Problem
The records follow. Print, word for word, the first line through the "Module Variadic." line.
-*-
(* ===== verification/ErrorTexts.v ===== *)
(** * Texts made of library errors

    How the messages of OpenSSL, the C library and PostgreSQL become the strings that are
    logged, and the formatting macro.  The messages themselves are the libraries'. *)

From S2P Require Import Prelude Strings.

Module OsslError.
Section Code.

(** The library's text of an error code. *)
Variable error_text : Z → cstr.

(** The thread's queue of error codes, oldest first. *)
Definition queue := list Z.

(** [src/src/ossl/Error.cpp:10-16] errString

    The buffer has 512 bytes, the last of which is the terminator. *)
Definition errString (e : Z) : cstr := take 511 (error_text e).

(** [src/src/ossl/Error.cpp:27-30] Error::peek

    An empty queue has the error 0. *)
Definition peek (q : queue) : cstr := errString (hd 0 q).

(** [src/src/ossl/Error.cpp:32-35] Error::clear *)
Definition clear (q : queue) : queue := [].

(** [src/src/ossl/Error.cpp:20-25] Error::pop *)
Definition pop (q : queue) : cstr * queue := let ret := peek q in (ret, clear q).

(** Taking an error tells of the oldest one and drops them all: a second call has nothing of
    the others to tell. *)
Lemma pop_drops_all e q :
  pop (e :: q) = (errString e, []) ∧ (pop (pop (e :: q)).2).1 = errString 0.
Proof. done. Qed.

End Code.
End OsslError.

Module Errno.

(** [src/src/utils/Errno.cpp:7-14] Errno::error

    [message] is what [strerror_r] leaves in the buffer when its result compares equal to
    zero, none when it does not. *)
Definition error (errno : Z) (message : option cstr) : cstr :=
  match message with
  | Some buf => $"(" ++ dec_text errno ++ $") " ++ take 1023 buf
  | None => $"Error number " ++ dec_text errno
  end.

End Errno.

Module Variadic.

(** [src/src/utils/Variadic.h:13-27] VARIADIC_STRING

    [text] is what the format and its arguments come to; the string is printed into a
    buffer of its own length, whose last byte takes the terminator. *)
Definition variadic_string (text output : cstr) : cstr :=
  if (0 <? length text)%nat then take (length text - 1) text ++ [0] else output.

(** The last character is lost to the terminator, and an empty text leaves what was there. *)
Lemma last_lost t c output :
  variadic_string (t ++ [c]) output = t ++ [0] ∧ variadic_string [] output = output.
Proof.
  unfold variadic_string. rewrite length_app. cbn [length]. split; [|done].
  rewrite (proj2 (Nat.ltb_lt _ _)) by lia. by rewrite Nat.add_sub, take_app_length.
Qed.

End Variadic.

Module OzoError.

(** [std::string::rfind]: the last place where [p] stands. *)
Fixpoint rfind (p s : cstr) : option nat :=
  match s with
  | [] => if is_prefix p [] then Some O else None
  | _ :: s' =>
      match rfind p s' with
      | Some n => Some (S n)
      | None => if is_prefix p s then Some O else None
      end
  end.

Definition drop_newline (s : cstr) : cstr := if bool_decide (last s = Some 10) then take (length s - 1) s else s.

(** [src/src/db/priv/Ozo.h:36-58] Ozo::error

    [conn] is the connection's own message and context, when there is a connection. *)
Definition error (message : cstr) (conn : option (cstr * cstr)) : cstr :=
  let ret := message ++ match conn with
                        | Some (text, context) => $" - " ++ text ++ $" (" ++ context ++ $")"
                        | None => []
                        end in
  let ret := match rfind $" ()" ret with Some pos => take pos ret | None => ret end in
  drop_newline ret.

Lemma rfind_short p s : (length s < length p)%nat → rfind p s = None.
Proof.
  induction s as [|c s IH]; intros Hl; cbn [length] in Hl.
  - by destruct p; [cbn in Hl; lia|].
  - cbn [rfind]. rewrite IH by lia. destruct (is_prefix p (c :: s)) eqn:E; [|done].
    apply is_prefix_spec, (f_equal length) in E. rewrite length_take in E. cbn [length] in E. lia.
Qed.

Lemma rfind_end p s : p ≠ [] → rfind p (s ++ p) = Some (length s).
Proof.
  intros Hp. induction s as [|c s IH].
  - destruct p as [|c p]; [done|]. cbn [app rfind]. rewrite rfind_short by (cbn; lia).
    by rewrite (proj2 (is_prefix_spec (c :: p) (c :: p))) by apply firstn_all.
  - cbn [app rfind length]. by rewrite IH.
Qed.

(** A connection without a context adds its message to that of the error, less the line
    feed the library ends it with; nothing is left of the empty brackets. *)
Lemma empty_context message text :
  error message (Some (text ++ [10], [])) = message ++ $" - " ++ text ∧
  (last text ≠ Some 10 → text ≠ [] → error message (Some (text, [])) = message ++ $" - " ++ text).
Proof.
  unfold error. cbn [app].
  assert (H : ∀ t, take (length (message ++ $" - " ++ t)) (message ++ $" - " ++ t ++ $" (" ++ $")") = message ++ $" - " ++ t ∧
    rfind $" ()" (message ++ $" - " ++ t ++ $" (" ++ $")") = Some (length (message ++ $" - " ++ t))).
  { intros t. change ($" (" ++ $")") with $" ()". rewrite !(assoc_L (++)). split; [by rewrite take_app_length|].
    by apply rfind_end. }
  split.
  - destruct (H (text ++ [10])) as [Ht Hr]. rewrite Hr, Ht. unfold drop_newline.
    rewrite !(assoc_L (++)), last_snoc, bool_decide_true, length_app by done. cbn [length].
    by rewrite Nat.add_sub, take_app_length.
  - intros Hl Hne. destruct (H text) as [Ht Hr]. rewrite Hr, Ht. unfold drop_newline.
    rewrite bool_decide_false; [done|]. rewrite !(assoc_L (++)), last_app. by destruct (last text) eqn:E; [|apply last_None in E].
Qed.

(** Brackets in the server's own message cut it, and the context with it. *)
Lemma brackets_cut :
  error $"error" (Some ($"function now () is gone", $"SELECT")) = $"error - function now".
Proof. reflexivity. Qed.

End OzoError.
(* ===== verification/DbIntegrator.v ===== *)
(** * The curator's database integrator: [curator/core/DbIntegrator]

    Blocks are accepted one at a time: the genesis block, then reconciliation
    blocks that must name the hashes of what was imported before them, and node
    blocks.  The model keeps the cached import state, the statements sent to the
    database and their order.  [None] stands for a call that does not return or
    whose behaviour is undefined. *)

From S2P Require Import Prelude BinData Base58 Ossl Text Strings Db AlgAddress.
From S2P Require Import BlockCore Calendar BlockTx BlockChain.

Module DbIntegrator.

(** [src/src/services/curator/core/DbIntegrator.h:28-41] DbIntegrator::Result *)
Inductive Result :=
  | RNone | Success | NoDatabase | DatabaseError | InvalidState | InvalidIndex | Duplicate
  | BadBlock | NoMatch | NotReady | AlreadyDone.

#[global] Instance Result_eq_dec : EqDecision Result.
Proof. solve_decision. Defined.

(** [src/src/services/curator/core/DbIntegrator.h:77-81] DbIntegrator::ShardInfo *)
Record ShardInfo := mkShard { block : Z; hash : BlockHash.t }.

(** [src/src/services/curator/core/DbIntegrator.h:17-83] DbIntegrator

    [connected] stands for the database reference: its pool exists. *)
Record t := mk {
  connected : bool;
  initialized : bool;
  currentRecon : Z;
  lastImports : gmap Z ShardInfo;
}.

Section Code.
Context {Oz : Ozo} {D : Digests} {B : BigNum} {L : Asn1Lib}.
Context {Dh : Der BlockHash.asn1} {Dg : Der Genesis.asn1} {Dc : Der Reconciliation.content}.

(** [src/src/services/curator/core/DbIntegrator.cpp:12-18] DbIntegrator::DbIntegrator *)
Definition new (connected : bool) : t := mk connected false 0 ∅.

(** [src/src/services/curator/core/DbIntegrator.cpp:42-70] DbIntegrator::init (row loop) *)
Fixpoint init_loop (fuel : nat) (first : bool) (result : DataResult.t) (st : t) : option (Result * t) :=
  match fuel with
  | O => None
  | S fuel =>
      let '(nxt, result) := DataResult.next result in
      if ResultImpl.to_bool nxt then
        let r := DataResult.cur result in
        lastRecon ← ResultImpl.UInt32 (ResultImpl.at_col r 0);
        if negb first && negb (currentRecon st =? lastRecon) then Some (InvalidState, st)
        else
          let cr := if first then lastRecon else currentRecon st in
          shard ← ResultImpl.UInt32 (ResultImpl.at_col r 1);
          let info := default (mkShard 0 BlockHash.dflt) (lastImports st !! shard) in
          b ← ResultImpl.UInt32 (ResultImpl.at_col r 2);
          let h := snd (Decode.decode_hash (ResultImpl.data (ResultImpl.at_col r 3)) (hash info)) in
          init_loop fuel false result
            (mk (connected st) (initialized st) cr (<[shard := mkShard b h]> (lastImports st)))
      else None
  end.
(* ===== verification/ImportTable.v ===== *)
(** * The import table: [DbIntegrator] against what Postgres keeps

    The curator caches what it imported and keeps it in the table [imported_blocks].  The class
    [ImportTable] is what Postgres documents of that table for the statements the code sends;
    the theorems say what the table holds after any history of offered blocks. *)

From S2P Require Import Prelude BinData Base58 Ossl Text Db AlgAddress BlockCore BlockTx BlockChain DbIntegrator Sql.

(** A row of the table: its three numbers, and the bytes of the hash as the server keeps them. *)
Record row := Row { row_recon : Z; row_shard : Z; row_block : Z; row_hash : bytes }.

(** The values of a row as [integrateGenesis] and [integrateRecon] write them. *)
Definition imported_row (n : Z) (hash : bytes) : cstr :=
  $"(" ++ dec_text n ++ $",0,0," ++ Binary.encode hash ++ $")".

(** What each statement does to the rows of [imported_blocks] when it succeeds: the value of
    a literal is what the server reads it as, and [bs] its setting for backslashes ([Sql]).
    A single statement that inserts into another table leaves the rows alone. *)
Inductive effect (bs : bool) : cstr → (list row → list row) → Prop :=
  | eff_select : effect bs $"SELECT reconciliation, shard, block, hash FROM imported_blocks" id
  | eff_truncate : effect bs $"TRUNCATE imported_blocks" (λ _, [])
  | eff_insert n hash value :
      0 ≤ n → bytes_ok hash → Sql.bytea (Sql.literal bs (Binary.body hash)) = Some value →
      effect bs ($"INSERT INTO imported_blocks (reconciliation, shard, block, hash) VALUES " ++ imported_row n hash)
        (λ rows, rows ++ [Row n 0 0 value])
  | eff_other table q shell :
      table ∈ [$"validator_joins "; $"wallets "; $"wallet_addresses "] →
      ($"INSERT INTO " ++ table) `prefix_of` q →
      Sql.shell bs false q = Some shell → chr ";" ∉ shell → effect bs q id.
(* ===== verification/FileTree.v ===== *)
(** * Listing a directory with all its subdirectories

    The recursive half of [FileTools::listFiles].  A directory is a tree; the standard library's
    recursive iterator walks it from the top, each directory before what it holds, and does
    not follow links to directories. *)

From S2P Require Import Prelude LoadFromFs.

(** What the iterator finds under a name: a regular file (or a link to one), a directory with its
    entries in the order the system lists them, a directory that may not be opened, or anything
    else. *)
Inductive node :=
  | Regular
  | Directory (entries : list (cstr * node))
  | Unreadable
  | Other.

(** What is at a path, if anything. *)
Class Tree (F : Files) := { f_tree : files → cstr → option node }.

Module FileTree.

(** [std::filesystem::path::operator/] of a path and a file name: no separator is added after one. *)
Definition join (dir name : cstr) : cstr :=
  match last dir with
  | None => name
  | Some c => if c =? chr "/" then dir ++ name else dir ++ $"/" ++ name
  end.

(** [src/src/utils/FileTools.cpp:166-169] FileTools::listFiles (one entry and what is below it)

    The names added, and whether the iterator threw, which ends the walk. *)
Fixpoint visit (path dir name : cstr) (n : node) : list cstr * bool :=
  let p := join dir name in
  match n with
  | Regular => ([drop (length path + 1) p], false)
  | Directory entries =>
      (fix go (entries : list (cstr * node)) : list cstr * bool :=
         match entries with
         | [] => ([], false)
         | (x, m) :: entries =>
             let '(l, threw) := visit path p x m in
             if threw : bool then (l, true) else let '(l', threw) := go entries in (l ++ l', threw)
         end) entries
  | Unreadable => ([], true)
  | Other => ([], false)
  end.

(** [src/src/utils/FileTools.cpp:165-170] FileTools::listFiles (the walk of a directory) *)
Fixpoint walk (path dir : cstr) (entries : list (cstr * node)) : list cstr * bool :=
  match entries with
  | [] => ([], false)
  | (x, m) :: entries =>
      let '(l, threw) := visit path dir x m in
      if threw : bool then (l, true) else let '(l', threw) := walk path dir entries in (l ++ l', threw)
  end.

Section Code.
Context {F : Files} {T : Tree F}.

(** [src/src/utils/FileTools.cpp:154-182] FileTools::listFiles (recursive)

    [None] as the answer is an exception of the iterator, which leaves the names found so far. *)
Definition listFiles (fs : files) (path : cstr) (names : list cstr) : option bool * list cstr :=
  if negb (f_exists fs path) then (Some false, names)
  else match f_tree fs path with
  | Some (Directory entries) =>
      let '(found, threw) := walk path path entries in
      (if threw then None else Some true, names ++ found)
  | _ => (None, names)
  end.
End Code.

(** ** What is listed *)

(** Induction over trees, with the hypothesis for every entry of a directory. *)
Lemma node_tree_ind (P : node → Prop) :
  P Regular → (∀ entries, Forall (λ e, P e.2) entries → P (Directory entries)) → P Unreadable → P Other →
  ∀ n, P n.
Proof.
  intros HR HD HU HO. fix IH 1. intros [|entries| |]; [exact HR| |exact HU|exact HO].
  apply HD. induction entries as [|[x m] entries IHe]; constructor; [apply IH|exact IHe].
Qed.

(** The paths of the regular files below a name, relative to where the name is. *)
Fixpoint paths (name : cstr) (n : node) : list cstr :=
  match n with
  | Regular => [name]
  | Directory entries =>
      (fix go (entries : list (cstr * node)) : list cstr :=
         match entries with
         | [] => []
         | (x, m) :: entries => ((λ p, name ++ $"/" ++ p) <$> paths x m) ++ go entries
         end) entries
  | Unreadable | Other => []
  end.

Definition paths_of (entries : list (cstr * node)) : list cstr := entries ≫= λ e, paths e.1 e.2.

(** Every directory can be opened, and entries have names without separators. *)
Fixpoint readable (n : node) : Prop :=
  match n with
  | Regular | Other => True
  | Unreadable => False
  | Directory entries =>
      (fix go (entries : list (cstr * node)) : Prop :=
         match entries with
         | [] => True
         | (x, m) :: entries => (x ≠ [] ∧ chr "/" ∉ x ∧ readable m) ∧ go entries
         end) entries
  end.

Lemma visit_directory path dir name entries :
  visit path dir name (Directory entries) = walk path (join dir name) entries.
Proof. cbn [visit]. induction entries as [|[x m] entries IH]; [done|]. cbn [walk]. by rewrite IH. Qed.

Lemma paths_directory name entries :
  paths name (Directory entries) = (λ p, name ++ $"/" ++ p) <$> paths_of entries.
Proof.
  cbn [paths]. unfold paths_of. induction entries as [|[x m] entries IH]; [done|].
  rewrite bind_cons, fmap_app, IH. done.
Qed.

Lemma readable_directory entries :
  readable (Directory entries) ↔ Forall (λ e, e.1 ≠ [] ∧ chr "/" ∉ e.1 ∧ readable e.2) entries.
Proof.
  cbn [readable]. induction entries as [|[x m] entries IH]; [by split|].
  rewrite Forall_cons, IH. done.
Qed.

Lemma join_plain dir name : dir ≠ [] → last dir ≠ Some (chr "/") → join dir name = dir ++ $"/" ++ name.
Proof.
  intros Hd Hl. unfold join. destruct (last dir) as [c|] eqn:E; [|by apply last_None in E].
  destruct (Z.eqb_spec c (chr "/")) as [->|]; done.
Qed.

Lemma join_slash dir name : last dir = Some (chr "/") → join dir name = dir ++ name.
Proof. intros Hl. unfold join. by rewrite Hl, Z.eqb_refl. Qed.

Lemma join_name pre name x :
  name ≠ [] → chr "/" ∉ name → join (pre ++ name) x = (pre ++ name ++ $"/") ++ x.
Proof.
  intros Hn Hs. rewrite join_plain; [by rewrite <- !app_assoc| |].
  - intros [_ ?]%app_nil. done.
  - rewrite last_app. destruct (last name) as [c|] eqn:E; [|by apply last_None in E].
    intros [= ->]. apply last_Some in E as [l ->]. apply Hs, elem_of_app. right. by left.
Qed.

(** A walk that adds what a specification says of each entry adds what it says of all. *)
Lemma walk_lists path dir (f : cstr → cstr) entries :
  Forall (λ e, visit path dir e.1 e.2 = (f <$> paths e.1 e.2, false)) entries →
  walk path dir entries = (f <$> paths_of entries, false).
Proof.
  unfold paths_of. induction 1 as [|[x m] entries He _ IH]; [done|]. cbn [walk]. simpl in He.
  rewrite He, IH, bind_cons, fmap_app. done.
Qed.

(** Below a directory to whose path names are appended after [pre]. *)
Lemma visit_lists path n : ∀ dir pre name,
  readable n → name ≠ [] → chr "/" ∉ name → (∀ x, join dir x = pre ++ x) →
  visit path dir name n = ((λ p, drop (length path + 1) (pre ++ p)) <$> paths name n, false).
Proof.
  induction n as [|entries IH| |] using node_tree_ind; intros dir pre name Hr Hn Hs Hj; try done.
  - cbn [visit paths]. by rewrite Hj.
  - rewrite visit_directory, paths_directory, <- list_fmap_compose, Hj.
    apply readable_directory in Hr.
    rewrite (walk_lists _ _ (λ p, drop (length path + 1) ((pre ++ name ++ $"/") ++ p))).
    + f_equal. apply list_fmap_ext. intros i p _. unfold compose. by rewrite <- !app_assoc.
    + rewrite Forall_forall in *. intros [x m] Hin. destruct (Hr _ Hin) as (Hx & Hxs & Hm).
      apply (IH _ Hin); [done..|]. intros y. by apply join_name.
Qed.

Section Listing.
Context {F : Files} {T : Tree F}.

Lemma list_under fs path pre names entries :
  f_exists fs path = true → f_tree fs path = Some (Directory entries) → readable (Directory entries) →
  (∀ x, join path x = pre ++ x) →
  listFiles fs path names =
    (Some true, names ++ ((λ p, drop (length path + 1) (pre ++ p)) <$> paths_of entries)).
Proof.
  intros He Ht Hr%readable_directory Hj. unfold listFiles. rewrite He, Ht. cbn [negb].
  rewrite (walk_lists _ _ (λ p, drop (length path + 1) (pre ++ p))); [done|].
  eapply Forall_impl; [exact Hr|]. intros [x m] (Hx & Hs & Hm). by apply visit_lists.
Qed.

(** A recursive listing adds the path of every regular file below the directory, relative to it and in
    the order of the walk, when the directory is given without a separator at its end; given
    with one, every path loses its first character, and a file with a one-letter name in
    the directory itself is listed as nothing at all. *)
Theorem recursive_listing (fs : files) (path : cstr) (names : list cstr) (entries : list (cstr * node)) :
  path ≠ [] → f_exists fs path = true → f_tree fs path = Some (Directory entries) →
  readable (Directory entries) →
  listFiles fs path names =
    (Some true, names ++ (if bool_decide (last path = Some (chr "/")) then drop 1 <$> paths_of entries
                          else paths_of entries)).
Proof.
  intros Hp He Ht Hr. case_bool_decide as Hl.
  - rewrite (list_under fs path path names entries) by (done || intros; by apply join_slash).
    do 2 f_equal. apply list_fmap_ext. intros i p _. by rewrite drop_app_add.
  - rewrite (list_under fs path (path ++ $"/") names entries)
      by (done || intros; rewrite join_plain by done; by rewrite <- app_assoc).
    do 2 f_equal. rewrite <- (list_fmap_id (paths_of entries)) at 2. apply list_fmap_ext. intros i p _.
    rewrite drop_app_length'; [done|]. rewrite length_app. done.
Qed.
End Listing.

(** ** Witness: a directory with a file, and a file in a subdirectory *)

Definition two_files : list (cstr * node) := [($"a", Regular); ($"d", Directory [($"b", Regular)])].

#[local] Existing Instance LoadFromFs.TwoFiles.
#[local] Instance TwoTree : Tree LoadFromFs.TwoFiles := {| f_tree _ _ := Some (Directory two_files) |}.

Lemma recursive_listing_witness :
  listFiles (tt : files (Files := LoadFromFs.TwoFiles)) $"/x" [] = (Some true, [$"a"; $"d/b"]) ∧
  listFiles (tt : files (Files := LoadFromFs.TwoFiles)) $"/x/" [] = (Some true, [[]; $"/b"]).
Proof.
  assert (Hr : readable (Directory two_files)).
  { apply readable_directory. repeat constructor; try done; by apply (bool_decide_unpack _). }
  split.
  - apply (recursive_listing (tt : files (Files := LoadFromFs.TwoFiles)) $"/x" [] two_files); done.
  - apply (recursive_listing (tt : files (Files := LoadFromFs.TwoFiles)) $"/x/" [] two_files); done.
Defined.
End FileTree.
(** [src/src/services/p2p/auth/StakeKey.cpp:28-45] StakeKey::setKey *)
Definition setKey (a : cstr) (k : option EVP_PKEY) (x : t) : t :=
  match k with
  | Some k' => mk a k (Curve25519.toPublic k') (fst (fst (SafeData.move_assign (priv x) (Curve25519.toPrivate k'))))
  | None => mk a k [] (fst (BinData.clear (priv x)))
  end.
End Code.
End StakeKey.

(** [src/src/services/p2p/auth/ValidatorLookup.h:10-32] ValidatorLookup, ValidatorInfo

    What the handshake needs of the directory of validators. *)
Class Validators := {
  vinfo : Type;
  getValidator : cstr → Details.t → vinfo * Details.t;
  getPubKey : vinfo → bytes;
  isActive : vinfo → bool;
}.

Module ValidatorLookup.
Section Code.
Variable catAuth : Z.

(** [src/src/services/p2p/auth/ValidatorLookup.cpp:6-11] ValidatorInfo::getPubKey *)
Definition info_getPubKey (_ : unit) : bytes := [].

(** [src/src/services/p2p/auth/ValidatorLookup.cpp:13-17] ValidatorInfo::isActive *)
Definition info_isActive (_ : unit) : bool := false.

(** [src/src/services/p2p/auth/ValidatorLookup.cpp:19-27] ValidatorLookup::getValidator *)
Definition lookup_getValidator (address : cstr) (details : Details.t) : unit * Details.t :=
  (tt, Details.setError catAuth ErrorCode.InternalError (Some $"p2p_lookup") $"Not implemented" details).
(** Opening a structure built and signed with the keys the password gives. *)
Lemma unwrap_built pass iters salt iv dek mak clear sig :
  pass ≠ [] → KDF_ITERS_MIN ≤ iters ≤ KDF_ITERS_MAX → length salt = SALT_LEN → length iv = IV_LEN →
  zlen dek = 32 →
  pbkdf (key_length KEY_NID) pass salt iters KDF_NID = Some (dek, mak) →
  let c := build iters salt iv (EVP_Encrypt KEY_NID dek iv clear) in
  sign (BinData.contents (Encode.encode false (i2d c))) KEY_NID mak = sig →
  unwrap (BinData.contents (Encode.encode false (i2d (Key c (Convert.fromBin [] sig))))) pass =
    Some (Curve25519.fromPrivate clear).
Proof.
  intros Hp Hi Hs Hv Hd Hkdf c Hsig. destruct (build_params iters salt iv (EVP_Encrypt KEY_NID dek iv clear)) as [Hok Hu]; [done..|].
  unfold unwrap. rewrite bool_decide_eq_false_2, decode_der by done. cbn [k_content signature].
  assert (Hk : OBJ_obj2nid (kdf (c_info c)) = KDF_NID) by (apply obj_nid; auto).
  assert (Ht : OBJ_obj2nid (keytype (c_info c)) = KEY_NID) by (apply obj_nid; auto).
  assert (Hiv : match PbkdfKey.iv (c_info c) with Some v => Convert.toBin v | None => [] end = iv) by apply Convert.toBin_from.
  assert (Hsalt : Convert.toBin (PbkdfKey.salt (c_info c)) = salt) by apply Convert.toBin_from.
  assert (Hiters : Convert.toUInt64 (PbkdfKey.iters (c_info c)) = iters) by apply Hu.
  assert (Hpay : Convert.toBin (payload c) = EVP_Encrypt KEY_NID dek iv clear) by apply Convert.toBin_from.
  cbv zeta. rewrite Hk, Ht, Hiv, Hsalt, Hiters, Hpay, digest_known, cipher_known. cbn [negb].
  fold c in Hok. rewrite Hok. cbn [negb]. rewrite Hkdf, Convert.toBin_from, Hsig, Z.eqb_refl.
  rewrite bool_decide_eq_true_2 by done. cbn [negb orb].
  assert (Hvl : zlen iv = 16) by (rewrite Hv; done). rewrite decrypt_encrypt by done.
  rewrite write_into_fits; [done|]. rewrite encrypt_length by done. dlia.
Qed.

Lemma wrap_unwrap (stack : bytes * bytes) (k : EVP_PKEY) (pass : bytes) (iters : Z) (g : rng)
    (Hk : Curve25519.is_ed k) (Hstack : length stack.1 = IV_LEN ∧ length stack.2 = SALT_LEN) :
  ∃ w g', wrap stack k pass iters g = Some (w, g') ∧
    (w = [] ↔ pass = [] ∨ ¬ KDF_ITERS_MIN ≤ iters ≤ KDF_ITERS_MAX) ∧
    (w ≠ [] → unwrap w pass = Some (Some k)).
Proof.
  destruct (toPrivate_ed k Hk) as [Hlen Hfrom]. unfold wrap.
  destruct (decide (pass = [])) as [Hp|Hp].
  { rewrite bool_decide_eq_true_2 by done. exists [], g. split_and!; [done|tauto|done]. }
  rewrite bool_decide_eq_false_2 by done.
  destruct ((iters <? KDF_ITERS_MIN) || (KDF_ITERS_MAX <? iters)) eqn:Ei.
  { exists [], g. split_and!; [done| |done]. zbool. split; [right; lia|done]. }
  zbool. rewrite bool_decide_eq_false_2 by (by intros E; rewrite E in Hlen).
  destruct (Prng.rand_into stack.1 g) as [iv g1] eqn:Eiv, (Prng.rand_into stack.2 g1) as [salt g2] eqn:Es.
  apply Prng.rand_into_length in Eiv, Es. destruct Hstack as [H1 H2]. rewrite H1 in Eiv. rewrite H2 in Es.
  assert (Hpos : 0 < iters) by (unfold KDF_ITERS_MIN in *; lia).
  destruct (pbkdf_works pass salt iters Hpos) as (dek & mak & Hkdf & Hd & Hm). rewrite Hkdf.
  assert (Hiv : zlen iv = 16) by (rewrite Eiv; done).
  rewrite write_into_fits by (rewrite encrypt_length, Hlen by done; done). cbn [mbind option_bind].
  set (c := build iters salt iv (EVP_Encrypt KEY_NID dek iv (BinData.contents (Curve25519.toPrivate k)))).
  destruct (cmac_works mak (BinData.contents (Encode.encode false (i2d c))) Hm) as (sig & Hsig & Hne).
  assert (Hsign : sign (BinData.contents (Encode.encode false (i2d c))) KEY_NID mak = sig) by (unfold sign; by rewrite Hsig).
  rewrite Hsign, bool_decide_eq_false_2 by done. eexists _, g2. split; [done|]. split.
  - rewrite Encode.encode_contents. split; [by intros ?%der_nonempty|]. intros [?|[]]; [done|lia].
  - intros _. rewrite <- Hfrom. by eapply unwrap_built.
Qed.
-*-
Your response
(* ===== verification/ErrorTexts.v ===== *)
(** * Texts made of library errors

    How the messages of OpenSSL, the C library and PostgreSQL become the strings that are
    logged, and the formatting macro.  The messages themselves are the libraries'. *)

From S2P Require Import Prelude Strings.

Module OsslError.
Section Code.

(** The library's text of an error code. *)
Variable error_text : Z → cstr.

(** The thread's queue of error codes, oldest first. *)
Definition queue := list Z.

(** [src/src/ossl/Error.cpp:10-16] errString

    The buffer has 512 bytes, the last of which is the terminator. *)
Definition errString (e : Z) : cstr := take 511 (error_text e).

(** [src/src/ossl/Error.cpp:27-30] Error::peek

    An empty queue has the error 0. *)
Definition peek (q : queue) : cstr := errString (hd 0 q).

(** [src/src/ossl/Error.cpp:32-35] Error::clear *)
Definition clear (q : queue) : queue := [].

(** [src/src/ossl/Error.cpp:20-25] Error::pop *)
Definition pop (q : queue) : cstr * queue := let ret := peek q in (ret, clear q).

(** Taking an error tells of the oldest one and drops them all: a second call has nothing of
    the others to tell. *)
Lemma pop_drops_all e q :
  pop (e :: q) = (errString e, []) ∧ (pop (pop (e :: q)).2).1 = errString 0.
Proof. done. Qed.

End Code.
End OsslError.

Module Errno.

(** [src/src/utils/Errno.cpp:7-14] Errno::error

    [message] is what [strerror_r] leaves in the buffer when its result compares equal to
    zero, none when it does not. *)
Definition error (errno : Z) (message : option cstr) : cstr :=
  match message with
  | Some buf => $"(" ++ dec_text errno ++ $") " ++ take 1023 buf
  | None => $"Error number " ++ dec_text errno
  end.

End Errno.

Module Variadic.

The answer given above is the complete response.